Degraded disk group

DmitriyZ · ‎06-09-2021

Hi all,

we have a MSA 2040 SAN and facing an issue with it:

There is a problem with a FRU. (FRU type: disk, enclosure: 1, slot: 10, device ID: 10, vendor: HP , product ID: EG1200JEHMC , SN: ~~info erased~~, version: HPD3, related event serial number: B1126, related event code: 55)

Disk somehow in "Healthy" state, but group not.

The disk group is not fault tolerant. Reconstruction cannot start because there is no spare disk available of the proper type and size.

- Replace the disk with one of the same type (SAS SSD, enterprise SAS, or midline SAS) and the same or greater capacity. For continued optimum I/O performance, the replacement disk should have performance that is the same as or better than the one it is replacing.

Disk Group is "Degraded" and in CRIT state, also we have 3 disks in "Global Spare", but reconstruction has not started. Could you advise what need to be done?
Pools.1623229451.png

Disc1.1623229543.png

SUBHAJIT KHANBARMAN_1 · ‎06-10-2021

@DmitriyZ

It looks to me dgA02 was created with 12 drives but not sure how many available now. From screenshot right now 10 drives visible but may be other two drives or 1 drives got hide which need to scroll down/up to get visibility. At least from the screenshot it looks like two drives missing.

Please provide screenshots of all 3 Global Spares the way you have given for 1.10

Hope this helps!
Regards
Subhajit

I am an HPE employee

If you feel this was helpful please click the KUDOS! thumb below!

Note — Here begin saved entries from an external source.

(** * Trini: query understanding and resilient movie retrieval

    A shallow embedding of the Python sources
      - [models/extracted_filters.py], [models/trini_response.py],
        [models/user_context.py], [models/chat_session.py],
      - [utils/constants.py], [utils/genre_mapping.py],
        [utils/rate_limiter.py],
      - [utils/ai_prompt_generator.py] (class [AIPromptGenerator]),
      - [utils/movie_search_service.py] (class [MovieSearchService]),
    followed by the properties of the specification that concern them.

    Conventions of the embedding.
      - Python values that come out of [json.loads] (and the raw movie
        records, which are such values) are terms of [pyval]; a [dict] is an
        association list in insertion order with unique keys.
      - A raised exception is the [Raise] case of the error monad [res];
        [try/except] is [catch] / [catch_only].
      - Python [float]s are exact rationals ([Q]): no rounding, no NaN, no
        infinity.  Python [int]s are [Z].
      - A [str] is a UTF-8 byte string; lengths and slices count code points,
        case folding covers ASCII and the Latin-1 letters, [\w] is an ASCII
        word character or any non-ASCII byte, and a digit is an ASCII digit.
      - [json.loads] is the parser of [Json]: plain decimal numbers (no
        exponent, no NaN), the one-letter escapes in strings.
      - What the interpreter or the outside world decides ([hash], the clock,
        [repr] of a float, the remote search, the cache, the wording of a
        justification) is a field of the class [Runtime] or a parameter. *)

From Stdlib Require Import ZArith QArith Qround String Ascii List Bool Lia Lqa.
From Stdlib Require Import DecimalString DecimalZ Sorted Permutation.
Import ListNotations.

Set Implicit Arguments.
Local Open Scope string_scope.

(* ================================================================== *)
(** ** Python values, exceptions and the builtins the sources use       *)
(* ================================================================== *)

Module Py.

(** Exception classes that the sources raise or catch by name. *)
Inductive exn : Type :=
| ValueError | TypeError | AttributeError | KeyError | NameError
| JSONDecodeError | ExternalError.

Definition exn_eqb (a b : exn) : bool :=
  match a, b with
  | ValueError, ValueError | TypeError, TypeError
  | AttributeError, AttributeError | KeyError, KeyError
  | NameError, NameError | JSONDecodeError, JSONDecodeError
  | ExternalError, ExternalError => true
  | _, _ => false
  end.

(** The error monad: a computation returns or raises. *)
Inductive res (A : Type) : Type :=
| Ok (a : A)
| Raise (e : exn).
Arguments Ok {A} a.
Arguments Raise {A} e.

Definition bind {A B} (c : res A) (k : A -> res B) : res B :=
  match c with
  | Ok a => k a
  | Raise e => Raise e
  end.

(** [try: c except Exception: h]. *)
Definition catch {A} (c : res A) (h : A) : A :=
  match c with
  | Ok a => a
  | Raise _ => h
  end.

(** [try: c except (E1, E2, ...): h]; other exceptions propagate. *)
Definition catch_only {A} (es : list exn) (c : res A) (h : res A) : res A :=
  match c with
  | Ok a => Ok a
  | Raise e => if existsb (exn_eqb e) es then h else Raise e
  end.

#[warnings="-register-all"]
Inductive pyval : Type :=
| PNone
| PBool (b : bool)
| PInt (z : Z)
| PFloat (q : Q)
| PStr (s : string)
| PList (l : list pyval)
| PDict (d : list (string * pyval)).

Definition dict : Type := list (string * pyval).

Fixpoint dict_get (d : dict) (k : string) : option pyval :=
  match d with
  | [] => None
  | (k', v) :: d' => if String.eqb k k' then Some v else dict_get d' k
  end.

(** [d.get(k, default)]. *)
Definition get (d : dict) (k : string) (default : pyval) : pyval :=
  match dict_get d k with
  | Some v => v
  | None => default
  end.

(** [k in d]. *)
Definition has_key (d : dict) (k : string) : bool :=
  match dict_get d k with
  | Some _ => true
  | None => false
  end.

(** [d[k] = v]: replaces in place, or appends a new key. *)
Fixpoint dict_set (d : dict) (k : string) (v : pyval) : dict :=
  match d with
  | [] => [(k, v)]
  | (k', v') :: d' =>
      if String.eqb k k' then (k', v) :: d' else (k', v') :: dict_set d' k v
  end.

Definition Qlt_bool (x y : Q) : bool := negb (Qle_bool y x).
Definition Qeq_zero (x : Q) : bool := Qeq_bool x 0.

(** [min(a, b)] and [max(a, b)]: the first argument wins a tie. *)
Definition py_min (a b : Q) : Q := if Qlt_bool b a then b else a.
Definition py_max (a b : Q) : Q := if Qlt_bool a b then b else a.

(** [bool(v)]. *)
Definition truthy (v : pyval) : bool :=
  match v with
  | PNone => false
  | PBool b => b
  | PInt z => negb (Z.eqb z 0)
  | PFloat q => negb (Qeq_zero q)
  | PStr s => negb (String.eqb s "")
  | PList l => match l with [] => false | _ => true end
  | PDict d => match d with [] => false | _ => true end
  end.

(** *** Characters and strings *)

Definition byte (c : ascii) : nat := nat_of_ascii c.

Definition is_digit (c : ascii) : bool :=
  (48 <=? byte c)%nat && (byte c <=? 57)%nat.

(** [str.isspace] on ASCII. *)
Definition is_space (c : ascii) : bool :=
  let n := byte c in
  ((9 <=? n)%nat && (n <=? 13)%nat) || ((28 <=? n)%nat && (n <=? 32)%nat).

(** The regular-expression class [\s] ([ \t\n\r\f\v]). *)
Definition is_re_space (c : ascii) : bool :=
  let n := byte c in
  ((9 <=? n)%nat && (n <=? 13)%nat) || (n =? 32)%nat.

Definition is_upper (c : ascii) : bool :=
  (65 <=? byte c)%nat && (byte c <=? 90)%nat.

Definition is_word (c : ascii) : bool :=
  let n := byte c in
  is_digit c || is_upper c || ((97 <=? n)%nat && (n <=? 122)%nat)
  || (n =? 95)%nat || (128 <=? n)%nat.

(** A UTF-8 continuation byte [10xxxxxx]. *)
Definition is_cont (c : ascii) : bool :=
  (128 <=? byte c)%nat && (byte c <=? 191)%nat.

(** [s.lower()]: ASCII letters, and the capital letters of the Latin-1
    supplement (two bytes, [C3 80] .. [C3 9E] except the sign [C3 97]). *)
Fixpoint lower_from (after_c3 : bool) (s : string) : string :=
  match s with
  | EmptyString => EmptyString
  | String c s' =>
      let n := byte c in
      let c' :=
        if is_upper c then ascii_of_nat (n + 32)
        else if after_c3 && (128 <=? n)%nat && (n <=? 158)%nat
                && negb (n =? 151)%nat
             then ascii_of_nat (n + 32)
        else c in
      String c' (lower_from (n =? 195)%nat s')
  end.

Definition lower (s : string) : string := lower_from false s.

Fixpoint lstrip (s : string) : string :=
  match s with
  | String c s' => if is_space c then lstrip s' else s
  | EmptyString => EmptyString
  end.

(** Drops trailing whitespace: a character is kept when it is not a space
    or when something remains after it. *)
Fixpoint rstrip (s : string) : string :=
  match s with
  | EmptyString => EmptyString
  | String c s' =>
      match rstrip s' with
      | EmptyString => if is_space c then EmptyString else String c EmptyString
      | r => String c r
      end
  end.

(** [s.strip()]. *)
Definition strip (s : string) : string := rstrip (lstrip s).

(** [len(s)]: the number of code points. *)
Fixpoint py_len (s : string) : nat :=
  match s with
  | EmptyString => 0
  | String c s' => if is_cont c then py_len s' else S (py_len s')
  end.

Fixpoint drop_cont (s : string) : string :=
  match s with
  | String c s' => if is_cont c then drop_cont s' else s
  | EmptyString => EmptyString
  end.

Fixpoint take_cont (s : string) : string :=
  match s with
  | String c s' => if is_cont c then String c (take_cont s') else EmptyString
  | EmptyString => EmptyString
  end.

(** [s[:n]]: the first [n] code points. *)
Fixpoint take (n : nat) (s : string) : string :=
  match n, s with
  | O, _ => EmptyString
  | _, EmptyString => EmptyString
  | S n', String c s' => String c (take_cont s' ++ take n' (drop_cont s'))
  end.

Fixpoint starts_with (p s : string) : bool :=
  match p, s with
  | EmptyString, _ => true
  | String a p', String b s' => Ascii.eqb a b && starts_with p' s'
  | String _ _, EmptyString => false
  end.

(** [p in s] for two strings. *)
Fixpoint contains (s p : string) : bool :=
  starts_with p s ||
  match s with
  | EmptyString => false
  | String _ s' => contains s' p
  end.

**********************************************************************

I work at HPE
HPE Support Center offers support for your HPE services and products when and how you need it. Get started with HPE Support Center today.
[Any personal opinions expressed are mine, and not official statements on behalf of Hewlett Packard Enterprise]

DmitriyZ · ‎06-11-2021

@SUBHAJIT KHANBARMAN_1

Thanks for your answer!

I don't really know how was created dgA02. Here is screenshots with whole dgA02 and all disks.

I'm agree that group was created with 12 disks, but how to add it back or assign spare to it? What do you mean "Please provide screenshots of all 3 Global Spares the way you have given for 1.10", what I should do to provide this info?
Thank you again!

SUBHAJIT KHANBARMAN_1 · ‎06-11-2021

@DmitriyZ

First take downtime and go for rescan option because IOs will be halt for few seconds.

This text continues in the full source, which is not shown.